Copying exactly, give the lines in the material below from the one with "r)) w4 Hf))." to the one with "(** * Cancellation *)", ends included, and nothing besides.
+++ AVAILABLE DATA
(** The alarm a request asks for can be set at a time. *)
Definition settable (now : Z) (at_ : option Timestamp) : Prop :=
  match at_ with None => True | Some t => exists ms, timestamp_ms t = Some ms /\ now < ms end.

Lemma wake_at_of_run at_ (w : World) :
  exists w' a, wake_at_of clock at_ w = (w', a) /\ w_db w' = w_db w /\
    match a with
    | Ok wake => settable (clock (w_ticks w)) at_ /\ wake = at_ ≫= timestamp_ms
    | Err _ => ~ settable (clock (w_ticks w)) at_
    end.
Proof.
  unfold wake_at_of, settable. destruct at_ as [t|]; [|by eexists _, _]. destruct (timestamp_ms t) as [ms|] eqn:Et; simpl.
  2: { eexists _, _. split; [reflexivity|]. split; [done|]. by intros (? & ? & _). }
  unfold bind, now_ms. destruct (Z.leb_spec ms (clock (w_ticks w))); eexists _, _; (split; [reflexivity|]); (split; [done|]).
  - intros (ms' & [= <-] & ?). lia.
  - split; [eauto|done].
Qed.

(** C13: an alarm is set exactly as asked, or not at all. With a journal that answers, the
    request is accepted if and only if the instance exists and is not destroyed and the
    time, if one is given, is a valid timestamp in the future; then the alarm of that
    instance, and of no other, becomes exactly that time in milliseconds, or is cleared,
    and the answer reports it; a refusal leaves the journal as it was. *)
Theorem alarms_are_set_exactly r (w w' : World) a s :
  (forall n, faults n = None) -> set_wake clock faults r w = (w', (a, s)) ->
  let id := sw_instance_id r in
  let possible := exists i, instances (w_db w) !! id = Some i /\ i_state i <> IS.Destroyed /\ settable (clock (w_ticks w)) (sw_wake_at r) in
  s = [] /\
  match a with
  | Err _ => w_db w' = w_db w /\ ~ possible
  | Ok answer =>
      possible /\
      (forall t, sw_wake_at r = Some t -> exists ms, timestamp_ms t = Some ms /\ ms = seconds t * 1000 + nanos t / 1000000) /\
      in_wake_at answer = ts <$> (sw_wake_at r ≫= timestamp_ms) /\
      operations (w_db w') = operations (w_db w) /\
      (forall k, k <> id -> instances (w_db w') !! k = instances (w_db w) !! k) /\
      exists i i', instances (w_db w) !! id = Some i /\ instances (w_db w') !! id = Some i' /\
        i_wake_at_ms i' = sw_wake_at r ≫= timestamp_ms /\ i_state i' = i_state i /\ i_spec i' = i_spec i
  end.
Proof.
  intros Hf. unfold set_wake, attempt. rewrite (bind_eq _ _ _ _ _ (reading_run faults (Journal.get_instance (sw_instance_id r)) w Hf)).
  cbv zeta. set (w1 := w <| w_calls := S (w_calls w) |>). unfold Journal.get_instance at 1.
  destruct (instances (w_db w) !! sw_instance_id r) as [i|] eqn:Ei; simpl.
  2: { intros [= <- <- <-]. split; [done|]. split; [done|]. by intros (? & ? & _). }
  case_bool_decide as Hd.
  { intros [= <- <- <-]. split; [done|]. split; [done|]. by intros (i' & [= <-] & ? & _). }
  destruct (wake_at_of_run (sw_wake_at r) w1) as (w2 & o & E2 & Edb & Ho). rewrite (bind_eq _ _ _ _ _ E2).
  change (w_ticks w1) with (w_ticks w) in Ho. change (w_db w1) with (w_db w) in Edb.
  destruct o as [wake|e].
  2: { intros [= <- <- <-]. split; [done|]. split; [done|]. intros (i' & _ & _ & ?). done. }
  destruct Ho as [Hs ->]. set (wake := sw_wake_at r ≫= timestamp_ms).
  set (w3 := w2 <| w_ticks := S (w_ticks w2) |>). rewrite (bind_eq (now_ms clock) _ w2 w3 (clock (w_ticks w2))) by done.
  set (w4 := w3 <| w_calls := S (w_calls w3) |> <| w_db := set_wake_at (sw_instance_id r) wake (clock (w_ticks w2)) (w_db w) |>).
  rewrite (bind_eq _ _ w3 w4 (Ok tt)) by (unfold journal; rewrite Hf; unfold w4, w3; simpl; by rewrite Edb).
  rewrite (bind_eq _ _ _ _ _ (reading_run faults (Journal.get_instance (sw_instance_id r)) w4 Hf)).
  assert (exists i', instances (w_db w4) !! sw_instance_id r = Some i' /\ i_wake_at_ms i' = wake /\ i_state i' = i_state i /\
            i_spec i' = i_spec i) as (i' & Ei' & Hw & Hst & Hsp).
  { unfold w4. simpl. rewrite update_lookup, decide_True, Ei by done. eexists. by split_and!. }
  unfold Journal.get_instance. rewrite Ei'. simpl. intros [= <- <- <-]. split; [done|]. split_and!.
  - by exists i.
  - intros t Et. rewrite Et in Hs. destruct Hs as (ms & Hms & _). exists ms. split; [done|]. by apply timestamp_ms_spec in Hms as (_ & _ & ?).
  - simpl. by rewrite Hw.
  - done.
  - intros k Hk. simpl. by rewrite update_lookup, decide_False.
  - by exists i, i'.
Qed.

(** * Cancellation *)

Lemma cancel_run op reason (w : World) :
  (forall n, faults n = None) ->
  exists w' c, cancel clock faults op reason w = (w', c) /\ instances (w_db w') = instances (w_db w) /\
    match c with
    | Ok _ => exists o, operations (w_db w) !! op_id op = Some o /\ op_is_in_flight (o_state o) = true /\
        operations (w_db w') = <[op_id op := o <| o_state := Op.Canceled |> <| o_error_message := reason |>
          <| o_current_step := empty_str |> <| o_finished_at_ms := Some (clock (w_ticks w)) |>
          <| o_executor_active := if bool_decide (o_state o = Op.AwaitingInput) then false else o_executor_active o |>]> (operations (w_db w))
    | Err _ => w_db w' = w_db w /\ forall o, operations (w_db w) !! op_id op = Some o -> op_is_in_flight (o_state o) = false
    end.
Proof.
  intros Hf. unfold cancel. set (w1 := w <| w_ticks := S (w_ticks w) |>). rewrite (bind_eq (now_ms clock) _ w w1 (clock (w_ticks w))) by done.
  destruct (finish_op_canceled (op_id op) reason (clock (w_ticks w)) (w_db w)) as [d r] eqn:E.
  set (w2 := w1 <| w_calls := S (w_calls w1) |> <| w_db := d |>).
  rewrite (bind_eq _ _ w1 w2 r).
  2: { unfold journal_try, bind, journal, ret. rewrite Hf. change (w_db w1) with (w_db w). by rewrite E. }
  unfold finish_op_canceled, move_op in E. destruct (update_op _ _ (op_id op) (w_db w)) as [d' b] eqn:Eu. destruct b; injection E as <- <-.
  - apply update_op_true in Eu as (o & Ho & Hp & ->).
    pose proof (keeps_emit clock faults same_tables (op_progress (op_instance_id op) (op_id op) ("canceled: " +:+ reason)) w2) as Hq.
    unfold bind. destruct (emit_event _ _ _ w2) as [w3 []] eqn:E3. destruct Hq as [Hq1 Hq2]. simpl in Hq1, Hq2.
    eexists _, _. split; [reflexivity|]. split; [done|]. exists o. split_and!; [done| |done].
    unfold state_in in Hp. apply bool_decide_eq_true, ops_movable_to_spec in Hp. by destruct (o_state o).
  - eexists _, _. split; [reflexivity|]. split_and!; [done|done|].
    intros o Ho. pose proof (update_op_false _ _ _ _ _ Eu _ Ho) as Hp. unfold state_in in Hp. apply bool_decide_eq_false in Hp.
    rewrite ops_movable_to_spec in Hp. by destruct (o_state o).
Qed.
++++++
> [ANSWER FOR THE TASK]
  rewrite (bind_eq _ _ _ _ _ (reading_run faults (Journal.get_instance (sw_instance_id r)) w4 Hf)).
  assert (exists i', instances (w_db w4) !! sw_instance_id r = Some i' /\ i_wake_at_ms i' = wake /\ i_state i' = i_state i /\
            i_spec i' = i_spec i) as (i' & Ei' & Hw & Hst & Hsp).
  { unfold w4. simpl. rewrite update_lookup, decide_True, Ei by done. eexists. by split_and!. }
  unfold Journal.get_instance. rewrite Ei'. simpl. intros [= <- <- <-]. split; [done|]. split_and!.
  - by exists i.
  - intros t Et. rewrite Et in Hs. destruct Hs as (ms & Hms & _). exists ms. split; [done|]. by apply timestamp_ms_spec in Hms as (_ & _ & ?).
  - simpl. by rewrite Hw.
  - done.
  - intros k Hk. simpl. by rewrite update_lookup, decide_False.
  - by exists i, i'.
Qed.

(** * Cancellation *)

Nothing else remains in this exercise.